Ten lies we tell new parents

It’s only a phase, it all gets easier: Eleven lies we tell new parents

New parents have a lot to contend with, even when it’s not 2020 and the world is turning to shit around them.

For the majority of people, becoming a mum (or a dad) for the first time, no matter what anyone tells you, is really hard; most likely the hardest thing you’ve ever done in your life. Probably harder than running a marathon. I’m not going to try that out though.

I’ve likened having your first child to landing on a new, strange planet.

You don’t know the language, you haven’t been furnished with a guidebook, and you have been told you’re there to stay; you must suck it up and get on with it.

This is despite being completely hormonal and entirely bewildered, not to mention not having slept for more than an hour at a time since the baby’s birth.

Yes, there will undoubtedly be moments of pure unadulterated joy.

Many hours can go by while you stare at your new baby in awe. You made that absolutely perfect little creature! How is that possible?!
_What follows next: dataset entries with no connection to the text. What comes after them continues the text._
(** * The petpet index builder, embedded and verified

    A shallow embedding of the TypeScript index builder
    (tools/index-builder: utils, fonts-info, old-template-builder,
    template-builder and the entry script) together with the properties
    stated about it.

    Conventions of the embedding:
    - a JavaScript string is a [string] of 8-bit characters; lower-casing
      and the regular expressions act on the ASCII range;
    - a plain object used as a dictionary is a [gmap string V] holding its
      own enumerable properties, written through [obj_set];
    - code that may throw (or a promise that may reject) returns [res A];
      a batch awaited with Promise.all is run in listing order;
    - the collaborators (file digest, JSON parser, script evaluation, font
      parser) and the failures of fs.writeFileSync are parameters of the
      development;
    - a template script is run by a direct eval inside the callback of
      buildTemplateIndex, so the variable [metadata] of the callback is in
      its reach: a script is described by what it does to that variable,
      through the hook or by assigning it. *)

From Stdlib Require Import ZArith Lia Ascii String List.
From stdpp Require Import base option list strings gmap.

Local Open Scope string_scope.
#[local] Arguments String.append !_ _ / : simpl nomatch.
Set Warnings "-register-all,-clear-no-such-hyp".

(** ** Exceptions and rejected promises *)

Inductive error :=
  | EIO (code : string)      (* fs failure: ENOENT, EACCES, EISDIR, ... *)
  | ESyntaxError             (* JSON.parse on malformed text *)
  | ETypeError               (* property read or call on undefined / null *)
  | EScript                  (* exception escaping a template script *)
  | EFont.                   (* fontkit cannot parse the file *)

Inductive res (A : Type) :=
  | Ok (a : A)
  | Throw (e : error).
Arguments Ok {A} a.
Arguments Throw {A} e.

#[global] Instance res_ret : MRet res := @Ok.
#[global] Instance res_bind : MBind res := λ A B f m,
  match m with Ok a => f a | Throw e => Throw e end.

Definition is_ok {A} (r : res A) : bool :=
  match r with Ok _ => true | Throw _ => false end.

(** [await Promise.all(items.map(f))] where every [f] mutates a shared
    accumulator: the callbacks are run one after the other. *)
Fixpoint forEachM {A S} (f : S → A → res S) (l : list A) (s : S) : res S :=
  match l with
  | [] => Ok s
  | x :: l' => s' ← f s x; forEachM f l' s'
  end.

(** [Promise.all(items.map(f))] collecting the results. *)
Fixpoint allM {A B} (f : A → res B) (l : list A) : res (list B) :=
  match l with
  | [] => Ok []
  | x :: l' => y ← f x; ys ← allM f l'; Ok (y :: ys)
  end.

(** ** JavaScript values *)

Inductive value :=
  | VUndefined
  | VNull
  | VBool (b : bool)
  | VNum (n : Z)
  | VNaN
  | VStr (s : string)
  | VArr (items : list value)
  | VObj (props : list (string * value)).

(** ToBoolean. *)
Definition truthy (v : value) : bool :=
  match v with
  | VUndefined | VNull | VNaN => false
  | VBool b => b
  | VNum n => negb (Z.eqb n 0)
  | VStr s => negb (String.eqb s "")
  | VArr _ | VObj _ => true
  end.

Fixpoint assoc {V} (k : string) (l : list (string * V)) : option V :=
  match l with
  | [] => None
  | (k', v) :: l' => if String.eqb k k' then Some v else assoc k l'
  end.

(** [v.k] for the property names the builder reads (metadata, elements,
    text, type, font, alias, inRandomList, hidden), none of which is
    defined on a built-in prototype: reading them from a primitive or an
    array gives undefined, from undefined or null throws. *)
Definition get (v : value) (k : string) : res value :=
  match v with
  | VUndefined | VNull => Throw ETypeError
  | VObj props => Ok (default VUndefined (assoc k props))
  | _ => Ok VUndefined
  end.

(** [o[k] = v] on an object created by the literal [{}], seen through its
    own enumerable properties (what Object.entries and JSON.stringify
    read).  The key __proto__ is not an own property: the assignment runs
    the accessor inherited from Object.prototype, which replaces the
    prototype when [v] is an object and does nothing otherwise.  Either
    way no own property appears. *)
Definition obj_set {V} (k : string) (v : V) (o : gmap string V) : gmap string V :=
  if decide (k = "__proto__") then o else <[k := v]> o.

(** [[...new Set(l)]]: first occurrences, in order. *)
Fixpoint uniq_from {A} `{EqDecision A} (seen l : list A) : list A :=
  match l with
  | [] => []
  | x :: l' =>
      if decide (x ∈ seen) then uniq_from seen l'
      else x :: uniq_from (x :: seen) l'
  end.

Definition uniq {A} `{EqDecision A} (l : list A) : list A := uniq_from [] l.

(** ** Strings *)

Definition lower_char (c : ascii) : ascii :=
  let n := nat_of_ascii c in
  if (65 <=? n)%nat && (n <=? 90)%nat then ascii_of_nat (n + 32) else c.

Fixpoint toLowerCase (s : string) : string :=
  match s with
  | EmptyString => EmptyString
  | String c s' => String (lower_char c) (toLowerCase s')
  end.

Definition is_digit (c : ascii) : bool :=
  let n := nat_of_ascii c in (48 <=? n)%nat && (n <=? 57)%nat.

(** Characters the regular-expression dot refuses. *)
Definition is_line_terminator (c : ascii) : bool :=
  let n := nat_of_ascii c in (n =? 10)%nat || (n =? 13)%nat.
But there will probably be many, many moments spent silently (or not so silently) weeping into your pillow wondering why it’s not anything like you thought it was going to be like. Why the hell can’t you figure out what your baby wants? You’ve fed them and burped them and changed their nappy so WHY DO THEY KEEP ON CRYING?

The TV and antenatal classes… Well, they didn’t mention that bit.

A baby: Lies that we tell new parents

Parents with friends who are about to embark on their parenting journey are stuck between a rock and a hard place.

You absolutely cannot say ‘it’s awful, run away!‘, even in jest, because that’s not really very supportive and no one wants to hear it. They are probably more excited than they’ve ever been, and all they want is for you to be excited for them too. If you’re too honest about the challenges it poses, you are seen to be unhelpful, rude, jealous even. There are some things we just do not say.

It’s best just to nod, smile a hearty congratulatory smile and if anyone asks you directly… Well, just tell them a little white lie.

Here are some of the little white lies that we tell to new parents.

1. Giving birth is fine!

It might be a breeze, it might not be. It’s impossible to tell before the event. Still, it can be a scary prospect to a mum-to-be and somewhat unproductive to – er – labour the point.

2. Your life doesn’t have to change

As long as you have a night nanny, a day nanny, a source of independent wealth and a way to turn your new-parent hormones, which make you cry at adverts for God’s sake, off.

3. You’ll soon have your evenings back!

You might. They might start going to bed at 7. But then they might start teething, or getting growing pains, or using any other number of delaying tactics and then, annoyingly, they get older and go to bed later which is really inconvenient, especially if you have one child who is still up and humming to themselves at 10.30pm and the other who enjoys giving you a cheery morning wake up by screaming in your face at 5.30am.

4. They sleep through eventually

Just don’t mention that they may well start school first, and even if they are generally good, the number of regressions, illnesses and changes (nightmares anyone??) certainly keeps you on your toes.

A baby's cot in a bedroom: Lies that we tell new parents

5. It’s just a phase

Technically this one is true, because a lot of baby and child-related stresses do disappear almost as quickly as they occur, but it neglects to mention that for every phase there will be a dozen other, and no less stressful, phases which follow it.

6. It gets easier

It does and it doesn’t, but more accurately it gets different.

Ask anyone whose kids are grown what the hardest part is, and they’ll usually disagree, but there does seem to be a lot of scoffing and ‘just you wait until they’re threenagers/at school/teenagers!’ if you imply that the baby stage is difficult.

Fortunately there are no prizes. Remember that no one else has your lived experience and if you’re finding it tough, then you are allowed to find it tough and anyone that scoffs, tuts or patronises is 100% a bellend.

7. It goes so quickly

Except when they’re ill and you’ve spend two weeks indoors without speaking to another adult human, or in the middle of the night when they just Will. Not. Go. To. Sleep. Or, when they’re at home all day every day because of a global pandemic. Then each day lasts for hundreds and hundreds of years.

8. Having a second baby will be easy

In comparison to being a first time mum, maybe it is. You’ve lived on this strange planet for a while and you might understand snapshots of the language. Except that of course you now have no option to ‘sleep when the baby sleeps’, lie in if you’ve had a rough night, or stay in the house in your PJs watching Netflix and eating Nutella with a spoon, because you have another child to feed, bathe, dress and entertain, school runs to do, and often less people rallying round with offers of help.

9. The weight will fall off if you breastfeed

Some people definitely find this to be true; I definitely did not. I found that I was so ravenously hungry when breastfeeding that the 500 calories a day breastfeeding uses up were no match for the 1000 calories of biscuits I was shoving in my gob to keep me going throughout the sleep deprived haze which is the six week sleep regression.

10. Peppa Pig isn’t that bad

They just want you to share their pain, don’t fall for it…

11. You got this!

The truth is, no one really has a clue what they’re doing. We are all winging it. So at least you’re in good company.